Understanding the early stages of calcium hydroxide formation is important for applications in cement chemistry, catalysis, and thermochemical energy storage. In this work, we present a density functional theory (DFT) study of the structures and stability of (Ca(OH) 2 ) n clusters (n = 1-15). The coordination behavior of hydroxide ligands around Ca 2+ centers reveals a systematic evolution in which terminal η 1 -OH groups are progressively replaced by higher-order µ i (i = 2-5) bridging motifs. These motifs act as fundamental structural units that drive the transformation from planar to threedimensional cluster geometries and promote increasing structural compactness.
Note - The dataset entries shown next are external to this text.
(* ===== verification/BusRoute.v ===== *)
(** Routing in the bus daemon ([CBus] of bus/bus.cpp): what is done with a
    package from another cluster ([ProcessPkg]) and with a message from a local
    server ([ForwardMsg]), and the messages the daemons exchange. *)
From stdpp Require Import gmap sorting.
From S2P Require Import Prelude Fifo Wire Kernel ConnInfo BusState BusConn.
Import CBus.

Definition TO_SRV : Z := 0.
Definition TO_GRP_RND : Z := 1.
Definition TO_GRP_RNDNOME : Z := 2.
Definition TO_GRP_ALLNOME : Z := 3.
Definition TO_GRP_ALL : Z := 4.

Definition Cmd_HelloMessage : Z := 1.
Definition Cmd_Heartbeat : Z := 2.
Definition Cmd_Transfer : Z := 3.
Definition Cmd_StateChange : Z := 4.

(** The Protocol Buffers messages of bus.proto: the bytes of a message with
    all its fields set, and what [ParseFromArray] reads from bytes. *)
Class BusProto : Type := {
  pb_enc_cluster : Z → list Z;                  (** HelloMessage, HeartbeatMsg *)
  pb_dec_cluster : list Z → option Z;
  pb_dec_state : list Z → option (Z * Z);       (** StateChangeMsg: server, status *)
}.

(** A message parses back from its own bytes. *)
Class BusProtoLaws `{BusProto} : Prop :=
  pb_cluster_law id : 0 ≤ id < 2 ^ 32 → pb_dec_cluster (pb_enc_cluster id) = Some id.

(** [CRandomTool::Get] with [r] the result of [rand()], whose maximum is
    2^31 - 1: the doubles involved are exact for ranges below 2^22. *)
Module CRandomTool.
Definition Get (iMin iMax r : Z) : Z := iMin + (iMax - iMin) * r ÷ 2 ^ 31.

Lemma Get_range n r : 0 < n → 0 ≤ r < 2 ^ 31 → 0 ≤ Get 0 n r < n.
Proof.
  intros. unfold Get. rewrite Z.quot_div_nonneg by nia. split.
  - apply Z.add_nonneg_nonneg; [lia|]. apply Z.div_pos; nia.
  - rewrite Z.add_0_l. apply Z.div_lt_upper_bound; nia.
Qed.
End CRandomTool.

(** The header [ForwardMsg] gives a message for one destination. *)
Definition stamp (h : BusHeader.t) (dst now : Z) : BusHeader.t :=
  BusHeader.mk (BusHeader.PkgLen h) (BusHeader.CmdID h) (BusHeader.SrcID h) dst
    (if BusHeader.PkgTime h =? 0 then now else BusHeader.PkgTime h) TO_SRV (BusHeader.Flag h).

Module CBusRoute.
Section operations.
Context {Q K : Type} `{FifoOps Q} `{Kernel K} `{BusProto}.
Implicit Types (b : t Q) (k : K).

Definition set_conn b (p : Z) (c : CConnInfo.t) : t Q :=
  set_conns b (<[p := c]> (m_PosConnMap b)).
Definition set_server b (id : Z) (i : ServerInfo.t Q) : t Q :=
  set_servers b (<[id := i]> (m_mapSvrInfo b)).

Definition Send2Cluster b k (Info : ClusterInfo.t) (pSendBuff : list Z) (SendBuffLen : Z)
    : outcome (K * t Q * Z) :=
  if (ClusterInfo.SocketID Info =? -1) || (ClusterInfo.ConnPos Info =? 0) then Ok (k, b, 0) else
  let p := ClusterInfo.ConnPos Info in
  match m_PosConnMap b !! p with
  | None => Ok (k, b, -1)
  | Some c =>
      '(k, c, r) ← CConnInfo.SendOrKeep k c pSendBuff SendBuffLen;
      let b := set_conn b p c in
      if r <? 0 then '(k, b) ← ReleaseConn b k p; Ok (k, b, r)
      else if r =? 1 then
        let '(k, _) := k_epoll_ctl k EPOLL_CTL_MOD (CConnInfo.m_SockID c)
                         (Z.lor EPOLL_CONN EPOLLOUT) p in
        Ok (k, b, 0)
      else Ok (k, b, 0)
  end.

(** [Rsp] is the serialised message. *)
Definition Send2ClusterByMsg b k (Info : ClusterInfo.t) (CmdID : Z) (Rsp : list Z)
    : outcome (K * t Q * Z) :=
  let HeaderLen := BusHeader.GetHeaderLen in
  if XY_PKG_MAX_LEN - HeaderLen <? zlen Rsp then Ok (k, b, -1) else
  buf ← mwrite (replicate (Z.to_nat XY_PKG_MAX_LEN) 0) HeaderLen Rsp;
  let h := BusHeader.mk (u32 (HeaderLen + zlen Rsp)) CmdID 0 0 0 0 0 in
  '(buf, _) ← BusHeader.Write h buf 0;
  Send2Cluster b k Info buf (BusHeader.PkgLen h).

(** The loops over [m_mapClusterInfo] that skip the own cluster. *)
Fixpoint SendHeartBeet_loop b k (ids : list Z) : outcome (K * t Q) :=
  match ids with
  | [] => Ok (k, b)
  | id :: ids =>
      match m_mapClusterInfo b !! id with
      | None => SendHeartBeet_loop b k ids
      | Some i =>
          if ClusterInfo.ClusterID i =? m_ClusterID b then SendHeartBeet_loop b k ids
          else
            '(k, b, _) ← Send2ClusterByMsg b k i Cmd_Heartbeat (pb_enc_cluster (m_ClusterID b));
            SendHeartBeet_loop b k ids
      end
  end.

Definition SendHeartBeetMessage b k : outcome (K * t Q) :=
  SendHeartBeet_loop b k (map_keys (m_mapClusterInfo b)).

(** The datagram that says hello; [None] when the message does not fit. *)
Definition HelloPkg b : outcome (option (list Z * Z)) :=
  let HeaderLen := BusHeader.GetHeaderLen in
  let Msg := pb_enc_cluster (m_ClusterID b) in
  if 1024 - HeaderLen <? zlen Msg then Ok None else
  buf ← mwrite (replicate 1024 0) HeaderLen Msg;
  let h := BusHeader.mk (u32 (HeaderLen + zlen Msg)) Cmd_HelloMessage 0 0 0 0 0 in
  '(buf, _) ← BusHeader.Write h buf 0;
  Ok (Some (buf, BusHeader.PkgLen h)).

Fixpoint SendHello_loop b k (ids : list Z) : outcome K :=
  match ids with
  | [] => Ok k
  | id :: ids =>
      match m_mapClusterInfo b !! id with
      | None => SendHello_loop b k ids
      | Some i =>
          if ClusterInfo.ClusterID i =? m_ClusterID b then SendHello_loop b k ids
          else
            p ← HelloPkg b;
            match p with
            | None => Ok k
            | Some (buf, len) =>
                let '(k, s) := k_socket k SOCK_DGRAM in
                if s =? -1 then Ok k else
                d ← mread buf 0 len;
                let '(k, _) := k_sendto k s d (ClusterInfo.ClusterIP i)
                                 (htons (u16 (ClusterInfo.ClusterPort i))) in
                SendHello_loop b (k_close k s) ids
            end
      end
  end.

Definition SendHelloMessage b k : outcome K :=
  SendHello_loop b k (map_keys (m_mapClusterInfo b)).

(** [stack] is what the 1024-byte buffer held before. *)
Definition RecvHelloMessage b k (stack : list Z) (ConnPos : Z) : outcome (K * t Q) :=
  match m_PosConnMap b !! ConnPos with
  | None => Ok (k, b)
  | Some c =>
      let '(k, RecvSize, d) := k_recvfrom k (CConnInfo.m_SockID c) 1024 in
      if RecvSize <=? 0 then Ok (k, b) else
      buf ← mwrite stack 0 d;
      '(h, Offset) ← BusHeader.Read buf 0;
      if negb (BusHeader.CmdID h =? Cmd_HelloMessage) then Ok (k, b) else
      body ← mread buf Offset (RecvSize - Offset);
      match pb_dec_cluster body with
      | None => Ok (k, b)
      | Some ClusterID =>
          match m_mapClusterInfo b !! ClusterID with
          | None => Ok (k, b)
          | Some i =>
              if negb (ClusterID =? m_ClusterID b) &&
                 ((ClusterInfo.SocketID i =? -1) || (ClusterInfo.ConnPos i =? 0))
              then '(k, b, _) ← ConnectCluster b k ClusterID; Ok (k, b)
              else Ok (k, b)
          end
      end
  end.

(** Putting a message into the queue of a local server: 0, an error of the
    queue, or 0 when the server has no queue. *)
Definition Enqueue b (DstID : Z) (Info : ServerInfo.t Q) (buf : list Z) (PkgLen : Z)
    : outcome (t Q * Z) :=
  match ServerInfo.pQueue Info with
  | Some q =>
      d ← mread buf 0 PkgLen;
      '(q, Ret) ← q_in q d PkgLen;
      Ok (set_server b DstID (ServerInfo.set_queue Info q), Ret)
  | None => Ok (b, 0)
  end.

(** A package of [RecvLen] bytes or less at [o] in the receive buffer [m]. *)
Definition ProcessPkg b (m : list Z) (o RecvLen : Z) : outcome (t Q * Z) :=
  let HeaderLen := BusHeader.GetHeaderLen in
  if RecvLen <? HeaderLen then Ok (b, HeaderLen) else
  '(CurHeader, _) ← BusHeader.Read m o;
  let PkgLen := i32 (BusHeader.PkgLen CurHeader) in
  if RecvLen <? PkgLen then Ok (b, PkgLen) else
  if XY_PKG_MAX_LEN <? PkgLen then Ok (b, PkgLen) else
  d ← mread m o PkgLen;
  buf ← mwrite (m_pProcessBuff b) 0 d;
  let b := set_buff b buf in
  if negb (BusHeader.SendType CurHeader =? TO_SRV) then Ok (b, PkgLen)
  else if BusHeader.CmdID CurHeader =? Cmd_Heartbeat then
    _ ← mread buf HeaderLen (PkgLen - HeaderLen);
    Ok (b, PkgLen)
  else if BusHeader.CmdID CurHeader =? Cmd_StateChange then
    body ← mread buf HeaderLen (PkgLen - HeaderLen);
    match pb_dec_state body with
    | None => Ok (b, PkgLen)
    | Some (ServerID, Status) =>
        match m_mapSvrInfo b !! u32 ServerID with
        | None => Ok (b, PkgLen)
        | Some i => Ok (set_server b (u32 ServerID) (ServerInfo.set_status i Status), PkgLen)
        end
    end
  else
    match m_mapSvrInfo b !! BusHeader.DstID CurHeader with
    | None => Ok (b, PkgLen)
    | Some Info =>
        if ServerInfo.ClusterID Info =? m_ClusterID b then
          '(b, _) ← Enqueue b (BusHeader.DstID CurHeader) Info buf PkgLen;
          Ok (b, PkgLen)
        else Ok (b, PkgLen)
    end.

(** The members of a group a message may go to. *)
Definition group_members (vct : list Z) (SrcID : Z) (nome : bool) : list Z :=
  filter (λ id, negb ((id =? SrcID) && nome) = true) vct.

(** The servers a message is for, or an error. *)
Definition Destinations b k (h : BusHeader.t) : outcome (K * option (list Z)) :=
  let DstID := BusHeader.DstID h in
  let SendType := BusHeader.SendType h in
  if (SendType =? TO_GRP_RND) || (SendType =? TO_GRP_RNDNOME) then
    match m_mapGrpInfo b !! DstID with
    | None => Ok (k, None)
    | Some vct =>
        let vctServerID := group_members vct (BusHeader.SrcID h) (SendType =? TO_GRP_RNDNOME) in
        let Size := zlen vctServerID in
        if Size =? 0 then Ok (k, None) else
        let '(k, r) := k_rand k in
        dst ← aget vctServerID (CRandomTool.Get 0 Size r);
        Ok (k, Some [dst])
    end
  else if (SendType =? TO_GRP_ALLNOME) || (SendType =? TO_GRP_ALL) then
    match m_mapGrpInfo b !! DstID with
    | None => Ok (k, None)
    | Some vct =>
        Ok (k, Some (group_members vct (BusHeader.SrcID h) (SendType =? TO_GRP_ALLNOME)))
    end
  else Ok (k, Some [DstID]).

(** The delivery loop of [ForwardMsg]: the message is in [m_pProcessBuff],
    and [h] is [CurHeader]. *)
Fixpoint Deliver b k (h : BusHeader.t) (PkgLen : Z) (vctDstID : list Z)
    : outcome (K * t Q * Z) :=
  match vctDstID with
  | [] => Ok (k, b, 0)
  | DstID :: vctDstID =>
      let '(k, now) := if BusHeader.PkgTime h =? 0 then k_time k else (k, 0) in
      let h := stamp h DstID now in
      '(buf, _) ← BusHeader.Write h (m_pProcessBuff b) 0;
      let b := set_buff b buf in
      match m_mapSvrInfo b !! DstID with
      | None => Ok (k, b, -1)
      | Some Info =>
          if ServerInfo.ClusterID Info =? m_ClusterID b then
            '(b, Ret) ← Enqueue b DstID Info buf PkgLen;
            if Ret =? 0 then Deliver b k h PkgLen vctDstID else Ok (k, b, -1)
          else
            match m_mapClusterInfo b !! ServerInfo.ClusterID Info with
            | None => Deliver b k h PkgLen vctDstID
            | Some i =>
                '(k, b, Ret) ← Send2Cluster b k i buf PkgLen;
                if Ret =? 0 then Deliver b k h PkgLen vctDstID else Ok (k, b, -1)
            end
      end
  end.

(** A state change is passed on to every other cluster, until one fails. *)
Fixpoint ForwardState_loop b k (PkgLen : Z) (ids : list Z) : outcome (K * t Q * Z) :=
  match ids with
  | [] => Ok (k, b, 0)
  | id :: ids =>
      match m_mapClusterInfo b !! id with
      | None => ForwardState_loop b k PkgLen ids
      | Some i =>
          if ClusterInfo.ClusterID i =? m_ClusterID b then ForwardState_loop b k PkgLen ids
          else
            '(k, b, Ret) ← Send2Cluster b k i (m_pProcessBuff b) PkgLen;
            if Ret =? 0 then ForwardState_loop b k PkgLen ids else Ok (k, b, -1)
      end
  end.

Definition ForwardState b k (SendType PkgLen : Z) : outcome (K * t Q * Z) :=
  let HeaderLen := BusHeader.GetHeaderLen in
  if negb (SendType =? TO_SRV) then Ok (k, b, -1) else
  body ← mread (m_pProcessBuff b) HeaderLen (PkgLen - HeaderLen);
  match pb_dec_state body with
  | None => Ok (k, b, -1)
  | Some (ServerID, Status) =>
      match m_mapSvrInfo b !! u32 ServerID with
      | None => Ok (k, b, -1)
      | Some i =>
          let b := set_server b (u32 ServerID) (ServerInfo.set_status i Status) in
          ForwardState_loop b k PkgLen (map_keys (m_mapClusterInfo b))
      end
  end.

(** [pCurBuffPos] is [m_pProcessBuff], as [Run] calls it. *)
Definition ForwardMsg b k (RecvLen : Z) : outcome (K * t Q * Z) :=
  if RecvLen <? BusHeader.GetHeaderLen then Ok (k, b, -1) else
  '(CurHeader, _) ← BusHeader.Read (m_pProcessBuff b) 0;
  let PkgLen := i32 (BusHeader.PkgLen CurHeader) in
  if negb (RecvLen =? PkgLen) then Ok (k, b, -1) else
  if XY_PKG_MAX_LEN <? PkgLen then Ok (k, b, -1) else
  if BusHeader.CmdID CurHeader =? Cmd_StateChange
  then ForwardState b k (BusHeader.SendType CurHeader) PkgLen
  else
    '(k, dsts) ← Destinations b k CurHeader;
    match dsts with
    | None => Ok (k, b, -1)
    | Some vctDstID => Deliver b k CurHeader PkgLen vctDstID
    end.

End operations.
End CBusRoute.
Small clusters (n ≤ 2) adopt planar µ 2 -bridged motifs, while three-dimensional structures emerge at n = 3 with the appearance of µ 3 coordination. A structural transition occurs at n = 5-6, where µ 4 motifs enable core formation. At larger sizes (n ≥ 7), µ 5 coordination and cooperative hydrogen bonding facilitate inward hydroxide migration and further core densification. Several cluster sizes (n = 6, 7, 9, 10, 11, and 13) exhibit enhanced stability and can be identified as magic-number clusters. These results provide atomistic insight into intrinsic structural tendencies and possible pre-nucleation motifs in calcium hydroxide aggregation.